La polémica se instaló en el mundial de Fórmula Uno
Un año atrás, Felipe Massa casi perdía la vida en Hungría en un terrible accidente cuando un resorte del amortiguador del auto de Rubens Barrichello le golpeaba duramente, provocándole una seria lesión en su ojo izquierdo.
El domingo, en Alemania sufrió otro durísimo golpe que lo privó de lograr una contundente victoria. Fue el golpe provocado por la decisión del equipo Ferrari ordenando que fuera Alonso el ganador de la carrera.
Lograr el triunfo en Alemania, a un año exacto de su accidente podría haber sido la mejor recompensa para el piloto paulista, tras meses de sufrimiento e incertidumbre.
Y también era una manera estupenda de poder demostrar que podía prevalecer sin problemas frente a su encumbrado compañero de equipo. Pero en el seno del equipo Ferrari, los pensamientos no tomaban en cuenta la parte personal y emocional de Massa. Simplemente, se fijaban en la tabla de posiciones del campeonato de pilotos, donde Alonso suma más puntos que Massa. Total, los 43 puntos para el campeonato de constructores estaban seguros para la escudería, sin importar quién fuera el ganador ni quién fuera el escolta.
Es cierto que Alonso ha venido prevaleciendo en el certamen sobre Massa. Como también es cierto que Felipe está ahora a 72 unidades del líder del certamen, Lewis Hamilton, que tiene 157 puntos.
Fernando Alonso cuenta con 123 puntos y está quinto. Massa tiene 85 y se coloca octavo. Faltan ocho fechas por disputar y a 25 puntos por carrera, son 200 los puntos que están en juego todavía, por lo que muchos se preguntan si no fue demasiado prematura y desubicada la decisión de los directores de Ferrari de «descartar» prácticamente a Massa de la lucha por el campeonato en beneficio de su compañero Alonso.
Porque en definitiva fue eso.
Se privilegió la posibilidad del español sobre la del brasileño.
Apenas concretada la maniobra ya comenzaron a surgir los comentarios, desde uno y otro bando, inculpando a uno o a otro piloto, pero también a Stefano Domenicali, el director deportivo de Ferrari.
Alonso fue hallado «culpable» por aprovecharse de la orden de equipo.
Massa también fue «acusado» por haber sido tan obediente y permitir que Alonso lo superara en una burda e indisimulada maniobra.

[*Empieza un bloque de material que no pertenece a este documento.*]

(** * The p2p server of go-zenon: run loop, admission checks, Start and Stop

    A shallow embedding of [p2p/server.go].  Goroutines are not executed:
    every function of the source becomes a function on an explicit state,
    returning the new state together with the list of effects (channel
    sends, goroutine launches, wait-group operations, map writes) in the
    order in which the source performs them.  A run-time panic of the Go
    program is a value of [outcome]. *)

From Stdlib Require Import ZArith String List Lia Bool.
From stdpp Require Import base option list gmap strings pretty fin_maps.

Open Scope Z_scope.

(** ** Results of code that can panic *)

Inductive outcome (A : Type) : Type :=
| Ret (a : A)
| Panic (msg : string).
Arguments Ret {A} a.
Arguments Panic {A} msg.

#[global] Instance outcome_ret : MRet outcome := fun A a => Ret a.

#[global] Instance outcome_bind : MBind outcome := fun A B f m =>
  match m with
  | Ret a => f a
  | Panic msg => Panic msg
  end.

Definition nil_deref {A} : outcome A :=
  Panic "invalid memory address or nil pointer dereference".

(** ** Package discover: node identities and descriptors *)

(** [discover.NodeID] is a [64]byte array; it is carried here as the
    number its bytes spell, the all-zero array being [0]. *)
Abbreviation NodeID := N (only parsing).

Module discover.
Record Node := {
  ID : NodeID;
  IP : string;     (* textual form of the net.IP *)
  TCP : Z;
  UDP : Z
}.

(** [discover.NodeID{}] *)
Definition zeroID : NodeID := 0%N.

(** [&discover.Node{IP: net.ParseIP("0.0.0.0")}] *)
Definition emptyNode : Node :=
  {| ID := zeroID; IP := "0.0.0.0"; TCP := 0; UDP := 0 |}.
End discover.

(** ** Errors *)

(** Modelled from the spec: the declaration of [DiscReason] lives in
    [peer_error.go]; these are the disconnect-reason codes the
    specification lists as wire-visible constants. *)
Inductive DiscReason :=
| DiscQuitting
| DiscTooManyPeers
| DiscAlreadyConnected
| DiscSelf
| DiscUselessPeer
| DiscUnexpectedIdentity
| DiscReadTimeout.

(** Go's [error] values seen by this file.  A nil [error] is [None] of
    [option error]. *)
Inductive error :=
| ErrDisc (r : DiscReason)       (* a DiscReason used as an error *)
| errServerStopped               (* errors.New("server stopped") *)
| ErrMsg (msg : string).         (* errors.New, fmt.Errorf and foreign errors *)

#[global] Instance DiscReason_eq_dec : EqDecision DiscReason.
Proof. solve_decision. Defined.
#[global] Instance error_eq_dec : EqDecision error.
Proof. solve_decision. Defined.

(** ** Capabilities and protocols *)

Module Cap.
Record t := { Name : string; Version : Z }.
End Cap.

Module Protocol.
(** Only the fields the server reads; the runner is not modelled. *)
Record t := { Name : string; Version : Z; Length : Z }.

(** [p.cap()] *)
Definition cap (p : t) : Cap.t := {| Cap.Name := Name p; Cap.Version := Version p |}.
End Protocol.

Module protoHandshake.
Record t := {
  Version : Z;
  Name : string;
  Caps : list Cap.t;
  ID : NodeID
}.
End protoHandshake.

(** ** Connection flags *)

Definition connFlag := Z.

Definition dynDialedConn : connFlag := Z.shiftl 1 0.
Definition staticDialedConn : connFlag := Z.shiftl 1 1.
Definition inboundConn : connFlag := Z.shiftl 1 2.
Definition trustedConn : connFlag := Z.shiftl 1 3.

(** ** Connection descriptors

    A [*conn] is a reference into a store of descriptors: the setup driver
    and the run loop share the descriptor, and the run loop updates its
    flags in place. *)

Record conn := {
  flags : connFlag;
  id : NodeID;            (* valid after the encryption handshake *)
  caps : list Cap.t;      (* valid after the protocol handshake *)
  name : string           (* valid after the protocol handshake *)
}.

Abbreviation connRef := nat (only parsing).

(** [c.is(f)]; [is] is a reserved word of the proof language. *)
Definition conn_is (c : conn) (f : connFlag) : bool :=
  negb (Z.land (flags c) f =? 0).

Definition set_flags (c : conn) (f : connFlag) : conn :=
  {| flags := f; id := id c; caps := caps c; name := name c |}.

Definition set_caps_name (c : conn) (cs : list Cap.t) (n : string) : conn :=
  {| flags := flags c; id := id c; caps := cs; name := n |}.

(** ** Peers *)

(** Modelled from the spec: [Peer] and [newPeer] live in [peer.go].  A
    peer holds its connection, and [p.ID()] is the identity learned on that
    connection. *)
Record Peer := { rw : connRef }.

Definition newPeer (c : connRef) (protocols : list Protocol.t) : Peer :=
  {| rw := c |}.

#[global] Instance Peer_eq_dec : EqDecision Peer.
Proof. solve_decision. Defined.

(** Modelled from the spec: [countMatchingProtocols] lives in [peer.go];
    it counts the (name, version) pairs that a protocol of ours shares with
    a capability of the remote side. *)
Definition cap_matches (proto : Protocol.t) (cap : Cap.t) : bool :=
  String.eqb (Protocol.Name proto) (Cap.Name cap)
  && (Protocol.Version proto =? Cap.Version cap).

Definition countMatchingProtocols (protocols : list Protocol.t) (cs : list Cap.t) : Z :=
  fold_left
    (fun n cap =>
       fold_left (fun n proto => if cap_matches proto cap then n + 1 else n)
                 protocols n)
    cs 0.


(** ** Packages net, ecdsa and nat: what the server touches *)

Module net.
(** A [net.Conn] is identified by its descriptor number. *)
Abbreviation Conn := nat (only parsing).

Record TCPAddr := { IP : string; Port : Z; IsLoopback : bool }.

(** Whether the text holds a colon, as that of an IPv6 address does. *)
Fixpoint has_colon (s : string) : bool :=
  match s with
  | EmptyString => false
  | String a s' => Ascii.eqb a (Ascii.ascii_of_nat 58) || has_colon s'
  end.

(** [laddr.String()]: host and port joined as [net.JoinHostPort] joins
    them, a host that holds a colon in square brackets.  [IP] is the
    address as Go prints it; zones are not modelled. *)
Definition TCPAddr_String (a : TCPAddr) : string :=
  if has_colon (IP a) then ("[" ++ IP a ++ "]:" ++ pretty (Port a))%string
  else (IP a ++ ":" ++ pretty (Port a))%string.

Record Listener := { Addr : TCPAddr; closed : bool }.

(** [l.Close()]; the error of closing twice is dropped by the caller. *)
Definition Close (l : Listener) : Listener := {| Addr := Addr l; closed := true |}.

Record Dialer := { Timeout : Z }.
End net.

Module ecdsa.
Record PrivateKey := { D : Z; X : Z; Y : Z }.
End ecdsa.

Definition nat_Interface := string.

Definition second : Z := 1000000000.
Definition defaultDialTimeout : Z := 15 * second.
Definition refreshPeersInterval : Z := 30 * second.
Definition staticPeerCheckInterval : Z := 15 * second.
Definition maxAcceptConns : Z := 50.
Definition maxActiveDialTasks : Z := 16.
Definition frameReadTimeout : Z := 30 * second.
Definition frameWriteTimeout : Z := 20 * second.

(** ** Channels: only whether they are nil, open or closed matters here *)

Inductive chan := ChanNil | ChanOpen | ChanClosed.

(** [make(chan T)] *)
Definition make_chan : chan := ChanOpen.

(** [close(ch)] *)
Definition close (ch : chan) : outcome chan :=
  match ch with
  | ChanNil => Panic "close of nil channel"
  | ChanOpen => Ret ChanClosed
  | ChanClosed => Panic "close of closed channel"
  end.

(** ** The transport and discovery-table capabilities *)

(** What a transport answers in the two handshakes. *)
Record transport := {
  doEncHandshake : option ecdsa.PrivateKey -> option discover.Node -> NodeID * option error;
  doProtoHandshake : option protoHandshake.t -> protoHandshake.t + error
}.

Record discoverTable := { tab_Self : discover.Node }.

(** A dial task is identified by its address; tasks are compared with [==]. *)
Abbreviation task := nat (only parsing).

Pero en definitiva, los grandes responsables de todo lo ocurrido son quienes toman las decisiones, en este caso los jefes de equipo y sus respectivos ingenieros de pista.
Es increíble que, sabiendo perfectamente que la totalidad de las comunicaciones de radio entre los pilotos y los equipos son escuchadas por doquier, los responsables de Ferrari no hayan tenido una idea más brillante que decirle a Massa «Alonso es más veloz, ¿lo entiendes?».
Nadie puede dudar que iban a ser penalizados con total seguridad y ellos lo sabían perfectamente. ¿No encontraron una forma más discreta o diplomática de dar la orden? Se ve que no, porque las pruebas y consecuencias están a la vista.
Lo peor es la pérdida de credibilidad que sigue azotando a la Fórmula Uno con este tipo de manejos y de maniobras.
Si hasta los mismos medios de prensa españoles han reconocido el error y muchos han expresado que esta vigésimo tercera victoria de Alonso en el campeonato mundial (la segunda con Ferrari) casi ni los ha emocionado o impactado.
Faltan ocho fechas. Grandes interrogantes quedan planteadas: ¿habrá sido demasiado apresurada la decisión tomada el domingo? ¿Cómo afectará esto a Felipe Massa? ¿Las ya tirantes relaciones entre los dos pilotos tendrán u resquebrajamiento absoluto? ¿Volverá Massa a ser tan obediente en una próxima situación similar?
El domingo se corre la próxima fecha. Quizás ahí pueda comenzar a develarse el futuro.